Diff - 4875647a08e35f77274838d97ca8fa44158d50e2^! - kernel/msm-4.9

commit	4875647a08e35f77274838d97ca8fa44158d50e2	[log] [tgz]
author	David Teigland <teigland@redhat.com>	Thu Apr 26 15:54:29 2012 -0500
committer	David Teigland <teigland@redhat.com>	Wed May 02 14:15:27 2012 -0500
tree	bf8a39eaf3219af5d661ed3e347545306fd84bda
parent	6d40c4a708e0e996fd9c60d4093aebba5fe1f749 [diff] [blame]

dlm: fixes for nodir mode

The "nodir" mode (statically assign master nodes instead
of using the resource directory) has always been highly
experimental, and never seriously used.  This commit
fixes a number of problems, making nodir much more usable.

- Major change to recovery: recover all locks and restart
  all in-progress operations after recovery.  In some
  cases it's not possible to know which in-progess locks
  to recover, so recover all.  (Most require recovery
  in nodir mode anyway since rehashing changes most
  master nodes.)

- Change the way nodir mode is enabled, from a command
  line mount arg passed through gfs2, into a sysfs
  file managed by dlm_controld, consistent with the
  other config settings.

- Allow recovering MSTCPY locks on an rsb that has not
  yet been turned into a master copy.

- Ignore RCOM_LOCK and RCOM_LOCK_REPLY recovery messages
  from a previous, aborted recovery cycle.  Base this
  on the local recovery status not being in the state
  where any nodes should be sending LOCK messages for the
  current recovery cycle.

- Hold rsb lock around dlm_purge_mstcpy_locks() because it
  may run concurrently with dlm_recover_master_copy().

- Maintain highbast on process-copy lkb's (in addition to
  the master as is usual), because the lkb can switch
  back and forth between being a master and being a
  process copy as the master node changes in recovery.
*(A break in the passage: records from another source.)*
(* ===== verification/LoadBalance.v ===== *)
(** * Load balancers

    Models cmd/config: the weighted round robin over clusters
    ([weightRoundRobinBalancer.go]) and the balancers over endpoints.  The
    weights and counters are Go ints; [wrr_bounded] shows that they stay within
    the total weight, so they are kept as [Z].  A random index is an argument
    (what [rand.Intn] returned). *)

From S2P Require Export GoStrings.

Local Open Scope nat_scope.
Local Open Scope list_scope.

(** ** Weighted round robin *)

Record WeightNode := mk_node {
  wn_cluster : string;
  wn_Weight : Z;
  wn_current : Z;
  wn_effective : Z
}.

(** [Add], with the parameters of the variadic call *)
Definition WRR_Add (rss : list WeightNode) (params : list string) : option string * list WeightNode :=
  match params with
  | [cluster; weight] =>
      match ParseInt weight 10 with
      | (_, Some ErrSyntax) => (Some "invalid syntax"%string, rss)
      | (_, Some ErrRange) => (Some "value out of range"%string, rss)
      | (w, None) => (None, rss ++ [mk_node cluster w 0 w])
      end
  | _ => (Some "params len need 2"%string, rss)
  end.

(** what one iteration of the loop of [Next] does to its node *)
Definition bump (n : WeightNode) : WeightNode :=
  mk_node (wn_cluster n) (wn_Weight n) (wn_current n + wn_effective n)
    (if (wn_effective n <? wn_Weight n)%Z then wn_effective n + 1 else wn_effective n)%Z.

(** the index of [best] with its current weight, over the bumped nodes *)
Fixpoint pick_best (i : nat) (best : option (nat * Z)) (rss : list WeightNode) : option (nat * Z) :=
  match rss with
  | [] => best
  | w :: rss =>
      let best' := match best with
                   | None => Some (i, wn_current w)
                   | Some (_, c) => if (c <? wn_current w)%Z then Some (i, wn_current w) else best
                   end in
      pick_best (S i) best' rss
  end.

Definition sumZ (l : list Z) : Z := foldr Z.add 0%Z l.

Definition sub_current (total : Z) (n : WeightNode) : WeightNode :=
  mk_node (wn_cluster n) (wn_Weight n) (wn_current n - total) (wn_effective n).

(** [Next], with the index of the chosen node *)
Definition WRR_next (rss : list WeightNode) : option nat * list WeightNode :=
  let total := sumZ (wn_effective <$> rss) in
  let rss' := bump <$> rss in
  match pick_best 0 None rss' with
  | None => (None, rss')
  | Some (b, _) => (Some b, alter (sub_current total) b rss')
  end.

Definition WRR_Next (rss : list WeightNode) : string * list WeightNode :=
  let '(b, rss') := WRR_next rss in
  (match b with
   | None => ""
   | Some b => match rss !! b with Some n => wn_cluster n | None => "" end
   end%string, rss').

(** [Select] ignores its argument and never fails *)
Definition WRR_Select (rss : list WeightNode) (_ : string) : string * list WeightNode := WRR_Next rss.

(** ** Balancers over endpoints *)

Record Endpoint := { Ip : string; EpPort : string }.

#[export] Instance Endpoint_eq_dec : EqDecision Endpoint.
Proof. solve_decision. Defined.

Inductive Balancer :=
  | RoundRobin (next : Z)        (* uint32 *)
  | RandomLB
  | LastConn (last : Z)
  | PassThrough.

(** [endpoints[i]] *)
Definition at_index (endpoints : list Endpoint) (i : Z) : result string (option Endpoint) :=
  if (0 <=? i)%Z then
    match endpoints !! Z.to_nat i with Some e => Ok (Some e) | None => Panic IndexOutOfRange end
  else Panic IndexOutOfRange.

(** Each [Select]: the endpoint ([None] for nil) and the balancer's field
    afterwards; [rnd] is the result of [rand.Intn(len(endpoints))]. *)
Definition RoundRobin_Select (next : Z) (endpoints : list Endpoint) : result string (option Endpoint) * Z :=
  let size := Z.of_nat (length endpoints) in
  let n := wrap_u 32 (next + 1) in
  (if (size =? 0)%Z then Panic DivideByZero else at_index endpoints (Z.rem (n - 1) size), n).

Definition Random_Select (rnd : nat) (endpoints : list Endpoint) : result string (option Endpoint) :=
  let size := Z.of_nat (length endpoints) in
  if (size <=? 0)%Z then Ok None else at_index endpoints (Z.of_nat rnd).

Definition LastConn_Select (last : Z) (rnd : nat) (endpoints : list Endpoint)
  : result string (option Endpoint) * Z :=
  let size := Z.of_nat (length endpoints) in
  if (last <? 0)%Z || (size - 1 <? last)%Z then
    if (size <=? 0)%Z then (Ok None, last)
    else (at_index endpoints (Z.of_nat rnd), Z.of_nat rnd)
  else (at_index endpoints last, last).

Definition PassThrough_Select (endpoints : list Endpoint) : result string (option Endpoint) := Ok None.

(** the call through the interface *)
Definition Select (b : Balancer) (rnd : nat) (endpoints : list Endpoint)
  : result string (option Endpoint) * Balancer :=
  match b with
  | RoundRobin next => let '(r, n) := RoundRobin_Select next endpoints in (r, RoundRobin n)
  | RandomLB => (Random_Select rnd endpoints, b)
  | LastConn last => let '(r, l) := LastConn_Select last rnd endpoints in (r, LastConn l)
  | PassThrough => (PassThrough_Select endpoints, b)
  end.

(** ** The weighted round robin is fair *)

Lemma sumZ_app a b : sumZ (a ++ b) = (sumZ a + sumZ b)%Z.
Proof. unfold sumZ. induction a; simpl; lia. Qed.

Lemma sumZ_alter f l i z : l !! i = Some z →
  (sumZ (alter f i l) = sumZ l - z + f z)%Z.
Proof.
  unfold sumZ. revert i. induction l as [|y l IH]; intros [|i]; simpl; intros; simplify_eq; [lia|].
  specialize (IH i H). unfold alter in IH. lia.
Qed.

Lemma sumZ_nonpos l : Forall (λ z, z ≤ 0)%Z l → (sumZ l ≤ 0)%Z.
Proof. unfold sumZ. induction 1; simpl; lia. Qed.

(** two lists with the same sum, one below the other, are equal *)
Lemma sumZ_le_eq l k : Forall2 Z.le l k → sumZ l = sumZ k → l = k.
Proof.
  unfold sumZ. intros H. assert (∀ l k, Forall2 Z.le l k → (foldr Z.add 0 l ≤ foldr Z.add 0 k)%Z) as Hle.
  { induction 1; simpl; lia. }
  induction H as [|x y l k Hxy Hlk IH]; simpl; [done|]. intros Hs.
  pose proof (Hle _ _ Hlk). f_equal; [lia|apply IH; lia].
Qed.

Lemma pick_best_spec rss i best b c :
  pick_best i best rss = Some (b, c) →
  (match best with Some (_, c0) => c0 ≤ c | None => True end)%Z ∧
  Forall (λ n, wn_current n ≤ c)%Z rss ∧
  (best = Some (b, c) ∨ ∃ j n, rss !! j = Some n ∧ b = i + j ∧ wn_current n = c).
Proof.
  revert i best. induction rss as [|w rss IH]; intros i best; simpl.
  - intros ->. split_and!; [lia|done|by left].
  - intros H. apply IH in H as (H1 & H2 & H3).
    destruct best as [[b0 c0]|]; [destruct (c0 <? wn_current w)%Z eqn:E; bools|]; (split_and!; [lia || done| |]).
    all: try (constructor; [lia|done]).
    all: destruct H3 as [H3|(j & n & Hj & -> & Hn)]; simplify_eq;
      try (by left); right; try (exists 0, w; simpl; split_and!; [done|lia|done]);
      exists (S j), n; simpl; split_and!; [done|lia|done].
Qed.

Lemma pick_best_some rss i best : rss ≠ [] ∨ is_Some best → is_Some (pick_best i best rss).
Proof.
  revert i best. induction rss as [|w rss IH]; intros i best; simpl; [intros [?|?]; done|].
  intros _. apply IH. right. repeat case_match; by eexists.
Qed.

(** The nodes of a balancer that only [Next] has touched. *)
Definition steady (rss : list WeightNode) : Prop :=
  Forall (λ n, 0 < wn_Weight n ∧ wn_effective n = wn_Weight n)%Z rss.

Definition weights (rss : list WeightNode) : list Z := wn_Weight <$> rss.
Definition total_weight (rss : list WeightNode) : Z := sumZ (weights rss).
Definition times (i : nat) (picks : list nat) : Z := Z.of_nat (length (filter (λ j, j = i) picks)).

(** [k] calls: the indices chosen, in order, and the balancer *)
Fixpoint WRR_run (k : nat) (rss : list WeightNode) : list nat * list WeightNode :=
  match k with
  | O => ([], rss)
  | S k =>
      match WRR_next rss with
      | (Some b, rss') => let '(picks, rss'') := WRR_run k rss' in (b :: picks, rss'')
      | (None, rss') => WRR_run k rss'
      end
  end.
(* ===== verification/RouteMatch.v ===== *)
(** * Routing tables

    Models cmd/proxy/data/config.go over the types of cmd/config/config.go:
    building the tables from a configuration, and matching a request.

    Balancers are shared: the hosts of a service point to one service value
    with one balancer, a cluster has its own, a route has its own weighted
    balancer.  They live in a heap ([lbs], [wrrs]) and the tables hold
    references.  The iteration order of the Go maps, the random numbers and
    [regexp.MatchString] are arguments; YAML decoding happened before
    ([ProxyConfig] is the decoded document, its defaults set). *)

From S2P Require Export LoadBalance HttpMessage.

Local Open Scope string_scope.
Local Open Scope nat_scope.
Local Open Scope list_scope.

(** ** The configuration types *)

Record StringMatch := mk_sm { sm_exact : string; sm_prefix : string; sm_regex : string }.

Record HttpMatchRequest := {
  mr_uri : StringMatch; mr_scheme : StringMatch; mr_method : StringMatch; mr_authority : StringMatch;
  mr_headers : gmap string StringMatch; mr_port : Z; mr_queryParams : gmap string StringMatch;
  mr_ignoreUriCase : bool; mr_withoutHeaders : gmap string StringMatch
}.

Record HttpRouteDestination := { dest_cluster : string; dest_weight : Z }.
- When recovering MSTCPY locks, flag rsb's that have
  non-empty convert or waiting queues for granting
  at the end of recovery.  (Rename flag from LOCKS_PURGED
  to RECOVER_GRANT and similar for the recovery function,
  because it's not only resources with purged locks
  that need grant a grant attempt.)

- Replace a couple of unnecessary assertion panics with
  error messages.

Signed-off-by: David Teigland <teigland@redhat.com>

diff --git a/fs/dlm/recoverd.c b/fs/dlm/recoverd.c
index 11351b5..f1a9073 100644
--- a/fs/dlm/recoverd.c
+++ b/fs/dlm/recoverd.c

@@ -84,6 +84,8 @@
 		goto fail;
 	}
 
+	ls->ls_recover_locks_in = 0;
+
 	dlm_set_recover_status(ls, DLM_RS_NODES);
 
 	error = dlm_recover_members_wait(ls);
@@ -130,7 +132,7 @@
 		 * Clear lkb's for departed nodes.
 		 */
 
-		dlm_purge_locks(ls);
+		dlm_recover_purge(ls);
 
 		/*
 		 * Get new master nodeid's for rsb's that were mastered on
@@ -161,6 +163,9 @@
 			goto fail;
 		}
 
+		log_debug(ls, "dlm_recover_locks %u in",
+			  ls->ls_recover_locks_in);
+
 		/*
 		 * Finalize state in master rsb's now that all locks can be
 		 * checked.  This includes conversion resolution and lvb
@@ -225,7 +230,7 @@
 		goto fail;
 	}
 
-	dlm_grant_after_purge(ls);
+	dlm_recover_grant(ls);
 
 	log_debug(ls, "dlm_recover %llu generation %u done: %u ms",
 		  (unsigned long long)rv->seq, ls->ls_generation,